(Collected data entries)
(** * torch-molecule: the graph-diffusion generator and the context-prediction
    encoder, embedded as state-passing functions.

    Sources embedded here:
    - [torch_molecule/generator/graph_dit/modeling_graph_dit.py]
      (class [GraphDITMolecularGenerator]);
    - [torch_molecule/encoder/contextpred/modeling_contextpred.py]
      (class [ContextPredMolecularEncoder]).

    Python floats are modelled by exact rationals ([Q]); the results of
    [np.mean] and of a loss, which may be [nan] or infinite, by [npfloat].
    Exceptions are values of [exn]; a method is a function into the monad
    [M], which threads the random generator and the log of the calls made to
    the network and to the optimizer. *)

From Stdlib Require Import QArith Qround ZArith List String Bool Lia.
From stdpp Require Import base gmap strings list.
(** Without a directory in the output path, the body of the [try]
    statement cannot return [True], and it leaves the tree alone. *)
Lemma try_without_directory (L : Libs) i o mn am w :
  rfind sep o = -1 ->
  exists r w1,
    remove_background_try L i o mn am w = (r, w1) /\
    r <> Return true /\ fs w1 = fs w.
Proof.
  intros Hsep. unfold remove_background_try.
  rewrite (dirname_without_sep _ Hsep).
  destruct (is_valid_image_pure L i w) as (b & Hrun).
  unfold bind, import_module, new_session, Image_open,
    Image_open_bytes, Image_convert, Image_save_bytes, remove, lift,
    os.path_exists, os.read_file, bind, ret, raise, print, print_end.
  destruct (import_rembg L); [do 2 eexists; now repeat split|].
  destruct (import_PIL L); [do 2 eexists; now repeat split|].
  cbv beta iota zeta.
  destruct (os.stat w i) as [e|n] eqn:Hst;
    [do 2 eexists; now repeat split|].
  cbn [negb]. rewrite Hrun.
  destruct b; cbn [negb]; cbv beta iota zeta;
    [|do 2 eexists; now repeat split].
  destruct (rembg_new_session L _); [do 2 eexists; now repeat split|].
  cbv beta iota zeta. rewrite stat_print_text, Hst.
  destruct n as [data|es]; [|do 2 eexists; now repeat split].
  cbv beta iota zeta.
  destruct (PIL_open L data) as [img|]; [|do 2 eexists; now repeat split].
  destruct (PIL_convert L img "RGBA") as [img1|];
    [|do 2 eexists; now repeat split].
  destruct (PIL_encode L img1 "PNG" false) as [bytes|];
    [|do 2 eexists; now repeat split].
  destruct (rembg_remove L _) as [out|]; [|do 2 eexists; now repeat split].
  destruct (PIL_open L out) as [img2|]; [|do 2 eexists; now repeat split].
  destruct (PIL_convert L img2 "RGBA") as [img3|];
    [|do 2 eexists; now repeat split].
  rewrite makedirs_empty. do 2 eexists. now repeat split.
Qed.
(** * FitSocial run tracker: a shallow embedding of [app/tracker.tsx]

    The development follows the tracking screen of the application: the
    numeric helpers at the bottom of the file ([formatTime], [formatPace],
    [haversineMeters]), the React state and refs of [TrackerScreen], and the
    handlers [startRun], [pauseRun], [resumeRun] and [stopRun].

    JavaScript numbers are idealised as real numbers ([R]); the counters that
    only ever hold integers ([elapsedSec], clock readings) are [Z].  Every
    [await] of the source is a point where the event loop may run another
    handler, so the asynchronous handlers are split into the segments that
    run between two awaits. *)

From Stdlib Require Import Reals Lra Lia ZArith List String Ascii Bool.
From Stdlib Require Import Machin.
From Stdlib Require Import DecimalString.
From Stdlib Require DecimalPos DecimalZ.
Import ListNotations.

#[local] Open Scope R_scope.

(** ** JavaScript primitives used by the screen *)

Module JS.

(** [Math.floor] on a real number. *)
Definition Math_floor (x : R) : Z := Int_part x.

(** Truncation towards zero, the quotient behind the [%] operator. *)
Definition trunc (x : R) : Z :=
  if Rle_dec 0 x then Int_part x else (- Int_part (- x))%Z.

(** [x % y] on numbers: the remainder takes the sign of the dividend. *)
Definition rem (x y : R) : R := x - y * IZR (trunc (x / y)).

(** [Math.round]: the nearest integer, halves going up. *)
Definition Math_round (x : R) : Z := Int_part (x + / 2).

(** [Math.sqrt]; the argument is never negative where the screen calls it
    (see [haversine_chord_range]). *)
Definition Math_sqrt (x : R) : R := sqrt x.

(** [Math.atan2 (y, x)]: the angle of the point [(x, y)]. *)
Definition Math_atan2 (y x : R) : R :=
  if Rlt_dec 0 x then atan (y / x)
  else if Rlt_dec x 0 then
    (if Rle_dec 0 y then atan (y / x) + PI else atan (y / x) - PI)
  else if Rlt_dec 0 y then PI / 2
  else if Rlt_dec y 0 then - (PI / 2)
  else 0.

(** [n.toString()] and [String(n)] for an integral number (decimal
    digits, a leading minus sign for negatives). *)
Definition toString (n : Z) : string := NilZero.string_of_int (Z.to_int n).

Fixpoint repeat_string (n : nat) (fill : string) : string :=
  match n with
  | O => EmptyString
  | S k => append fill (repeat_string k fill)
  end.

(** [s.padStart(len, fill)] for a one-character [fill]. *)
Definition padStart (len : nat) (fill : string) (s : string) : string :=
  append (repeat_string (len - String.length s) fill) s.

(** [x.toFixed(2)]: the closest multiple of 1/100, ties going up in
    magnitude, printed with exactly two decimals. *)
Definition toFixed2 (x : R) : string :=
  let neg := if Rlt_dec x 0 then true else false in
  let n := Int_part (Rabs x * 100 + / 2) in
  let body :=
    append (toString (n / 100))
           (append "." (padStart 2 "0" (toString (n mod 100)))) in
  if neg then append "-" body else body.

Definition newline : string := String (ascii_of_nat 10) EmptyString.

End JS.

(** ** Coordinates and the helpers of the screen *)

(** [LatLng] of react-native-maps: degrees. *)
Record LatLng : Type := mkLatLng { latitude : R; longitude : R }.

(** [Region]: the viewport handed to the map. *)
Record Region : Type := mkRegion {
  rg_latitude : R;
  rg_longitude : R;
  latitudeDelta : R;
  longitudeDelta : R
}.

(** [toRad], the local arrow function of [haversineMeters]. *)
Definition toRad (deg : R) : R := (deg * PI) / 180.

Definition haversineMeters (a b : LatLng) : R :=
  let R0 := 6371000 in
  let dLat := toRad (latitude b - latitude a) in
  let dLon := toRad (longitude b - longitude a) in
  let lat1 := toRad (latitude a) in
  let lat2 := toRad (latitude b) in
  let sinDLat := sin (dLat / 2) in
  let sinDLon := sin (dLon / 2) in
  let c := sinDLat * sinDLat + cos lat1 * cos lat2 * sinDLon * sinDLon in
  let d := 2 * JS.Math_atan2 (JS.Math_sqrt c) (JS.Math_sqrt (1 - c)) in
  R0 * d.
(** The namespace of a directive: its one value, converted from the one
    argument string. *)
Lemma directive_namespace (cmd : string) (args : list string)
    (rd0 : gmap string value) :
  Argparse.parse_known_args make_parser (cmd :: args) = Some (rd0, []) ->
  Py.startswith Py.dollar cmd = true ->
  exists a v,
    rd0 = {[ cmd := v ]}
    /\ (args = [a] \/ args = [Argparse.marker; a] \/ args = [a; Argparse.marker])
    /\ ((cmd = "$ORIGIN" /\ v = VStr a)
        \/ (cmd = "$TTL" /\ exists n, Argparse.py_int a = Some n /\ v = VInt n)).
Proof.
  intros (ps & Hfind & Hok & _ & Hp)%parse_known_args_inv Hty.
  assert (Hmem : Py.mem cmd SUPPORTED_RECORDS = true).
  { unfold subparser_ok in Hok.
    now apply andb_true_iff in Hok as [[_ H]%andb_true_iff _]. }
  revert Hty ps Hfind Hok Hp. pattern cmd.
  apply supported_cases; [..|exact Hmem]; cbv beta;
    try discriminate; intros _ ps Hfind _ Hp;
    vm_compute in Hfind; injection Hfind as <-;
    apply single_positional in Hp as (a & v & Hv & -> & Hargs);
    try reflexivity; exists a, v; (split; [reflexivity|]);
    (split; [exact Hargs|]).
  - left. split; [reflexivity|]. now injection Hv as <-.
  - right. split; [reflexivity|]. cbn [argty Argparse.get_value] in Hv.
    destruct (Argparse.py_int a) as [n|]; [|discriminate].
    injection Hv as <-. eauto.
Qed.

(** An accepted directive line: the directive and its value, with the
    marker in front of the value or behind it or without it; the value is
    not the name of a supported record, and the record holds it converted,
    a string for [$ORIGIN] and an integer for [$TTL]. *)
Lemma directive_line_shape (toks : list string) (pr : gmap string entry)
    (ty : string) (rd : gmap string value) :
  parse_record toks pr = Ok (ty, rd) ->
  Py.startswith Py.dollar ty = true ->
  exists a v,
    (toks = [ty; a] \/ toks = [ty; Argparse.marker; a]
     \/ toks = [ty; a; Argparse.marker])
    /\ Py.mem a SUPPORTED_RECORDS = false
    /\ rd !! ty = Some v
    /\ ((ty = "$ORIGIN" /\ v = VStr a)
        \/ (ty = "$TTL" /\ exists n, Argparse.py_int a = Some n /\ v = VInt n)).
Proof.
  intros (cmd & args & ci & rd0 & rd1 & Hd & Hp & Hf & Hrd)%parse_record_ok_inv Hty.
  pose proof (record_type_is_command _ _ _ _ _ _ Hp Hf) as ->.
  destruct (directive_namespace _ _ _ Hp Hty) as (a & v & -> & Hargs & Hv).
  assert (Hlen : (length (cmd :: args) <= 3)%nat).
  { destruct Hargs as [->|[->| ->]]; simpl; lia. }
  destruct (dispatch_short _ _ _ Hd Hlen) as (-> & H1 & H2).
  assert (Ha : Py.mem a SUPPORTED_RECORDS = false).
  { unfold supported_at in H1, H2.
    destruct Hargs as [->|[->| ->]]; simpl in H1, H2; assumption. }
  assert (Hvne : v <> VNone /\ value_is v cmd = false).
  { destruct Hv as [[-> ->]|[-> (n & _ & ->)]]; (split; [discriminate|]);
      [|reflexivity].
    simpl. destruct (String.eqb_spec a "$ORIGIN") as [->|]; [|reflexivity].
    discriminate Ha. }
  destruct Hvne as [Hvne Hvis].
  apply find_record_type_some in Hf as (_ & v' & Hv' & ->).
  rewrite lookup_singleton_eq in Hv'. injection Hv' as <-. rewrite Hvis in Hrd.
  exists a, v.
  split; [destruct Hargs as [->|[->| ->]]; auto|].
  split; [exact Ha|]. split; [|exact Hv].
  apply Hrd; [apply lookup_singleton_eq | exact Hvne | |];
    intros ->; discriminate Hty.
Qed.
(** The reduction keeps the last key, in key order, among those of maximal
    count. *)
Lemma reduce_last_maximum (c : string -> nat) (first : string) (others : list string) :
  NoDup (first :: others) ->
  let d := fold_left (fun a b => if (c b <? c a)%nat then a else b) others first in
  In d (first :: others)
  /\ (forall k, In k (first :: others) -> (c k <= c d)%nat)
  /\ (forall k, In k (first :: others) -> k <> d -> c k = c d ->
                (firstIndex k (first :: others) < firstIndex d (first :: others))%nat).
Proof.
  induction others as [|b others IH] using rev_ind; intro Hnd.
  - simpl. repeat split.
    + now left.
    + intros k [<- | []]. lia.
    + intros k [<- | []] Hk. congruence.
  - rewrite fold_left_app. cbn [fold_left].
    set (K := first :: others) in *.
    change (first :: others ++ [b])%list with (K ++ [b])%list in *.
    assert (HndK : NoDup K) by (now apply NoDup_app_remove_r in Hnd).
    assert (Hb : ~ In b K).
    { apply NoDup_remove_2 in Hnd. now rewrite app_nil_r in Hnd. }
    destruct (IH HndK) as (Hin & Hmax & Htie). clear IH.
    set (a := fold_left (fun a b => if (c b <? c a)%nat then a else b) others first) in *.
    destruct (Nat.ltb_spec (c b) (c a)) as [Hlt|Hge].
    + repeat split.
      * apply in_app_iff. now left.
      * intros k Hk. apply in_app_iff in Hk.
        destruct Hk as [Hk | [<- | []]]; [now apply Hmax | lia].
      * intros k Hk Hne Hc. apply in_app_iff in Hk.
        destruct Hk as [Hk | [<- | []]]; [|lia].
        rewrite !firstIndex_app_in by assumption. now apply Htie.
    + repeat split.
      * apply in_app_iff. right. now left.
      * intros k Hk. apply in_app_iff in Hk.
        destruct Hk as [Hk | [<- | []]]; [|lia].
        specialize (Hmax k Hk). lia.
      * intros k Hk Hne Hc. apply in_app_iff in Hk.
        destruct Hk as [Hk | [<- | []]]; [|congruence].
        rewrite firstIndex_app_in by assumption.
        rewrite firstIndex_last by assumption.
        now apply firstIndex_in.
Qed.

Lemma countEmotions_nonempty (history : list QA) :
  history <> [] -> map fst (countEmotions history) <> [].
Proof.
  destruct history as [|qa rest]; [congruence|]. intros _ E.
  assert (H : In (keyOf (emotion qa)) (labels (qa :: rest))) by (now left).
  apply keys_In in H. rewrite E in H. exact H.
Qed.
(** * The real-time block of [src/index.js]: rooms, listeners and fan-out

    The block registers five listeners on every accepted socket ([setup],
    [join chat], [typing], [stop typing], [new message]) and hands one more
    callback to [socket.off].  The development embeds these callbacks as
    functions over an explicit room registry and an output trace, and proves
    the delivery properties of the specification about them.

    Names.  The specification writes [userId] for the field the code reads
    as [_id], and [messageReceived] for the event the code emits as
    ['message recieved'].  The definitions below use the names of the code. *)

From stdpp Require Import gmap strings list pretty.

Open Scope Z_scope.

#[local] Set Warnings "-clear-no-such-hyp".

(** ** Payload values *)

(** Scalars of a decoded payload.  [PNum n] is a number whose value is the
    integer [n]; numbers with a fractional part are outside the model. *)
Inductive prim :=
  | PUndefined
  | PNull
  | PBool (b : bool)
  | PNum (n : Z)
  | PStr (s : string).

(** A decoded payload is a tree: every array and object in it is a node of
    its own, so two compound values met at different places of a payload are
    never the same reference. *)
#[local] Unset Elimination Schemes.
Inductive value :=
  | VPrim (p : prim)
  | VArr (elems : list value)
  | VObj (fields : gmap string value).
#[local] Set Elimination Schemes.

Abbreviation undefined := (VPrim PUndefined).
Abbreviation VStr s := (VPrim (PStr s)).
Abbreviation VNum n := (VPrim (PNum n)).
(** * pox.openflow.topology: the OpenFlow-to-topology adaptor

    A shallow embedding of [pox/openflow/topology.py].  Python objects
    (switches, ports, timers) live in heaps indexed by locations, so that
    object identity and aliasing are those of the source; every handler is a
    computation in a state-and-exception monad over the whole world. *)

From stdpp Require Import gmap strings list fin_maps fin_sets.
From Stdlib Require Import NArith Lia.

#[local] Set Warnings "-clear-no-such-hyp".

Local Open Scope N_scope.

(** ** Identifiers *)

(** Object identities.  A location is never reused: heaps only grow. *)
Abbreviation loc := nat (only parsing).
(** Identity of a [Connection] object of the protocol layer. *)
Abbreviation conn := nat (only parsing).
(** Identity of a [Timer] object. *)
Abbreviation tid := nat (only parsing).
(** Identity of one [listenTo] registration. *)
Abbreviation lid := nat (only parsing).

(** [RECONNECT_TIMEOUT = 30] *)
Definition RECONNECT_TIMEOUT : N := 30.

(** [of.OFPP_CONTROLLER] of libopenflow_01. *)
Definition OFPP_CONTROLLER : N := 0xfffd.

(** [of.OFPPR_ADD], [of.OFPPR_DELETE], [of.OFPPR_MODIFY] of libopenflow_01. *)
Definition OFPPR_ADD : N := 0.
Definition OFPPR_DELETE : N := 1.
Definition OFPPR_MODIFY : N := 2.

(** Modelled from the spec: [EthAddr] of pox.lib.addresses is not part of the
    sources; a hardware address is an opaque 48-bit value and the constructor
    keeps it. *)
Definition EthAddr (a : N) : N := a.

(** ** Protocol messages *)

(** [ofp_phy_port]: a port descriptor of the protocol layer. *)
Record ofp_phy_port := mk_phy_port {
  port_no : N;
  hw_addr : N;
  ofp_name : string;
  config : N;
  state : N
}.

(** [ofp_features_reply]: the handshake info. *)
Record ofp_features_reply := mk_features {
  ofp_capabilities : N;
  ofp_ports : list ofp_phy_port
}.

(** [ofp_port_status] *)
Record ofp_port_status := mk_port_status {
  reason : N;
  desc : ofp_phy_port
}.

(** [pox.openflow.discovery.Link] and [LinkEvent] *)
Record Link := mk_link {
  dpid1 : N; port1 : N; dpid2 : N; port2 : N
}.

Record LinkEvent := mk_link_event {
  link : Link;
  added : bool;
  removed : bool
}.

(** ** Objects *)

(** An [OpenFlowPort] object. *)
Record PortObj := mkPort {
  number : N;
  hwAddr : N;
  name : string;
  isController : bool;
  _config : N;
  _state : N;
  exists_ : bool;
  entities : gset nat            (* a set of switch objects *)
}.

(** An [OpenFlowSwitch] object. *)
Record SwitchObj := mkSwitch {
  dpid : N;
  ports : gmap N nat;            (* port number -> port object *)
  capabilities : N;
  connection : option nat;
  _listeners : list nat;
  _reconnectTimeout : option nat
}.

(** Modelled from the spec: [Timer] of pox.lib.recoco is not part of the
    sources.  A timer is a cancellable one-shot deferred task: its callback
    runs only if it was not cancelled before, and cancelling is always safe. *)
Record TimerObj := mkTimer {
  timeToWake : N;
  callback : nat;      (* the switch whose [_timer_ReconnectTimeout] is bound *)
  pending : bool
}.

(** The [OpenFlowTopology] object. *)
Record AdaptorObj := mkAdaptor {
  _wantComponents : option (gset string);
  (* the attribute [wantComponents] (sic) exists once line 77 has run *)
  wantComponents : option unit;
  (* attributes set by [setattr(self, c, ...)]: [true] is the component,
     [false] is [None]; an absent key is an attribute that was never set *)
  attrs : gmap string bool;
  (* event sources this object listens to, by prefix *)
  listening : gset string;
  listening_core : bool
}.

(** What the program lets the outside see: log lines and raised events. *)
Inductive Obs :=
  | LogDebugReady
  | LogWarnAlreadyConnected (dpid : N)
  | LogWarnDoesNotExist (dpid : N)
  | LogWarnWasNotConnected (dpid : N)
  | LogInfoConnected (dpid : N)
  | LogInfoDisconnected (dpid : N)
  | RaisedSwitchJoin (sw : nat)
  | RaisedSwitchLeave (sw : nat)
  | RaisedPortStatus (sw : nat) (ofp : ofp_port_status)
  | RaisedPacketIn (sw : nat)
  | RaisedBarrierIn (sw : nat)
  | RaisedFlowRemoved (sw : nat).

(** ** The world *)

Record World := mkWorld {
  switches : gmap nat SwitchObj;      (* heap of OpenFlowSwitch objects *)
  portobjs : gmap nat PortObj;        (* heap of OpenFlowPort objects *)
  timers : gmap nat TimerObj;                 (* heap of Timer objects *)
  con_listeners : gmap nat (nat * nat);      (* registration -> (connection, switch) *)
  components : gset string;                  (* what pox.core has registered *)
  topology_entities : gmap N nat;            (* the topology store: id -> entity *)
  adaptor : AdaptorObj;
  trace : list Obs
}.

(** ** Exceptions and the monad *)

Inductive exn :=
  | AssertionError
  | KeyError
  | AttributeError
  (* a dereference of a location that holds no object: never raised from a
     well-formed world *)
  | NoSuchObject.

Inductive outcome (A : Type) :=
  | Ret (a : A)
  | Raise (e : exn).
Arguments Ret {A} a.
Arguments Raise {A} e.

Definition M (A : Type) : Type := World → World * outcome A.

Definition raise {A} (e : exn) : M A := λ w, (w, Raise e).

#[export] Instance M_ret : MRet M := λ A a w, (w, Ret a).
#[export] Instance M_bind : MBind M := λ A B k m w,
  match m w with
  | (w', Ret a) => k a w'
  | (w', Raise e) => (w', Raise e)
  end.

Definition get : M World := λ w, (w, Ret w).
Definition modify (f : World → World) : M unit := λ w, (f w, Ret tt).

(** run to the final world / to the outcome *)
Definition exec {A} (m : M A) (w : World) : World := (m w).1.
Definition eval {A} (m : M A) (w : World) : outcome A := (m w).2.

(** Field updates of the world. *)
Definition upd_switches (f : gmap nat SwitchObj → gmap nat SwitchObj)
    (w : World) : World :=
  mkWorld (f (switches w)) (portobjs w) (timers w) (con_listeners w)
          (components w) (topology_entities w) (adaptor w) (trace w).
Definition upd_portobjs (f : gmap nat PortObj → gmap nat PortObj)
    (w : World) : World :=
  mkWorld (switches w) (f (portobjs w)) (timers w) (con_listeners w)
          (components w) (topology_entities w) (adaptor w) (trace w).
Definition upd_timers (f : gmap nat TimerObj → gmap nat TimerObj) (w : World) : World :=
  mkWorld (switches w) (portobjs w) (f (timers w)) (con_listeners w)
          (components w) (topology_entities w) (adaptor w) (trace w).
Definition upd_con_listeners (f : gmap nat (nat * nat) → gmap nat (nat * nat))
    (w : World) : World :=
  mkWorld (switches w) (portobjs w) (timers w) (f (con_listeners w))
          (components w) (topology_entities w) (adaptor w) (trace w).
Definition upd_components (f : gset string → gset string) (w : World) : World :=
  mkWorld (switches w) (portobjs w) (timers w) (con_listeners w)
          (f (components w)) (topology_entities w) (adaptor w) (trace w).
Definition upd_topology_entities (f : gmap N nat → gmap N nat) (w : World) : World :=
  mkWorld (switches w) (portobjs w) (timers w) (con_listeners w)
          (components w) (f (topology_entities w)) (adaptor w) (trace w).
Definition upd_adaptor (f : AdaptorObj → AdaptorObj) (w : World) : World :=
  mkWorld (switches w) (portobjs w) (timers w) (con_listeners w)
          (components w) (topology_entities w) (f (adaptor w)) (trace w).
Definition upd_trace (f : list Obs → list Obs) (w : World) : World :=
  mkWorld (switches w) (portobjs w) (timers w) (con_listeners w)
          (components w) (topology_entities w) (adaptor w) (f (trace w)).

(** [log.*] and [raiseEvent]: what is said is appended to the trace. *)
Definition emit (o : Obs) : M unit := modify (upd_trace (λ t, t ++ [o])).

(** ** The heaps *)

Definition get_switch (l : nat) : M SwitchObj := λ w,
  match switches w !! l with
  | Some s => (w, Ret s)
  | None => (w, Raise NoSuchObject)
  end.
Definition put_switch (l : nat) (s : SwitchObj) : M unit :=
  modify (upd_switches <[l := s]>).
Definition get_port (l : nat) : M PortObj := λ w,
  match portobjs w !! l with
  | Some p => (w, Ret p)
  | None => (w, Raise NoSuchObject)
  end.
Definition put_port (l : nat) (p : PortObj) : M unit :=
  modify (upd_portobjs <[l := p]>).

(** Allocation: a location that holds no object yet. *)
Definition new_switch (s : SwitchObj) : M nat := λ w,
  let l := fresh (dom (switches w)) in (upd_switches <[l := s]> w, Ret l).
Definition new_port (p : PortObj) : M nat := λ w,
  let l := fresh (dom (portobjs w)) in (upd_portobjs <[l := p]> w, Ret l).

(** Attribute assignments. *)
Definition set_ports (f : gmap N nat → gmap N nat) (s : SwitchObj) : SwitchObj :=
  mkSwitch (dpid s) (f (ports s)) (capabilities s) (connection s) (_listeners s)
           (_reconnectTimeout s).
Definition set_capabilities (c : N) (s : SwitchObj) : SwitchObj :=
  mkSwitch (dpid s) (ports s) c (connection s) (_listeners s) (_reconnectTimeout s).
Definition set_connection (c : option nat) (s : SwitchObj) : SwitchObj :=
  mkSwitch (dpid s) (ports s) (capabilities s) c (_listeners s) (_reconnectTimeout s).
Definition set__listeners (ls : list nat) (s : SwitchObj) : SwitchObj :=
  mkSwitch (dpid s) (ports s) (capabilities s) (connection s) ls (_reconnectTimeout s).
Definition set__reconnectTimeout (t : option nat) (s : SwitchObj) : SwitchObj :=
  mkSwitch (dpid s) (ports s) (capabilities s) (connection s) (_listeners s) t.

Definition set_exists (b : bool) (p : PortObj) : PortObj :=
  mkPort (number p) (hwAddr p) (name p) (isController p) (_config p) (_state p)
         b (entities p).
Definition set_entities (e : gset nat) (p : PortObj) : PortObj :=
  mkPort (number p) (hwAddr p) (name p) (isController p) (_config p) (_state p)
         (exists_ p) e.

(** [self.<field> = v] on a switch and on a port *)
Definition assign_switch (self : nat) (f : SwitchObj → SwitchObj) : M unit :=
  s ← get_switch self; put_switch self (f s).
Definition assign_port (self : nat) (f : PortObj → PortObj) : M unit :=
  p ← get_port self; put_port self (f p).

(** ** Collaborators that are not part of the sources *)

(** Modelled from the spec: the topology store (pox.topology) is an entity
    registry keyed by identifier that supports add, remove and lookup-by-ID;
    an [OpenFlowSwitch] has its dpid as identifier. *)
Module Topology.
Definition getEntityByID (id : N) : M (option nat) :=
  w ← get; mret (topology_entities w !! id).
Definition addEntity (entity : nat) : M unit :=
  s ← get_switch entity;
  modify (upd_topology_entities <[dpid s := entity]>).
Definition removeEntity (entity : nat) : M unit :=
  s ← get_switch entity;
  modify (upd_topology_entities (delete (dpid s))).
End Topology.

(** Modelled from the spec: [Timer] (pox.lib.recoco); creating one schedules
    it, [cancel] unschedules it and is safe on a timer that is not pending,
    and the scheduler runs the callback of a pending timer once. *)
Module Timer.
Definition new (timeout : N) (cb : nat) : M nat := λ w,
  let t := fresh (dom (timers w)) in
  (upd_timers <[t := mkTimer timeout cb true]> w, Ret t).
Definition cancel (t : nat) : M unit :=
  modify (upd_timers (alter (λ o, mkTimer (timeToWake o) (callback o) false) t)).
End Timer.

(** Modelled from the spec: [EventMixin] (pox.lib.revent).  [listenTo]
    registers the [_handle_con_*] methods of a switch with a connection and
    returns the handle of the registration; [removeListeners] drops the given
    registrations from that connection. *)
Module EventMixin.
Definition listenTo (source : nat) (self : nat) : M (list nat) := λ w,
  let l := fresh (dom (con_listeners w)) in
  (upd_con_listeners <[l := (source, self)]> w, Ret [l]).
Definition removeListeners (source : nat) (ls : list nat) : M unit :=
  modify (upd_con_listeners
            (filter (λ kv, ¬ (kv.1 ∈ ls ∧ kv.2.1 = source)))).
(** the switches that observe a connection *)
Definition subscribers (source : nat) (w : World) : list nat :=
  (λ kv, kv.2.2) <$>
    filter (λ kv : nat * (nat * nat), kv.2.1 = source) (map_to_list (con_listeners w)).
End EventMixin.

▸ **Exercise goal**:
The lines holding the word "Region" are the answer. Find them in the entries and copy them.

▸ **Result of the exercise**:
(** [Region]: the viewport handed to the map. *)
Record Region : Type := mkRegion {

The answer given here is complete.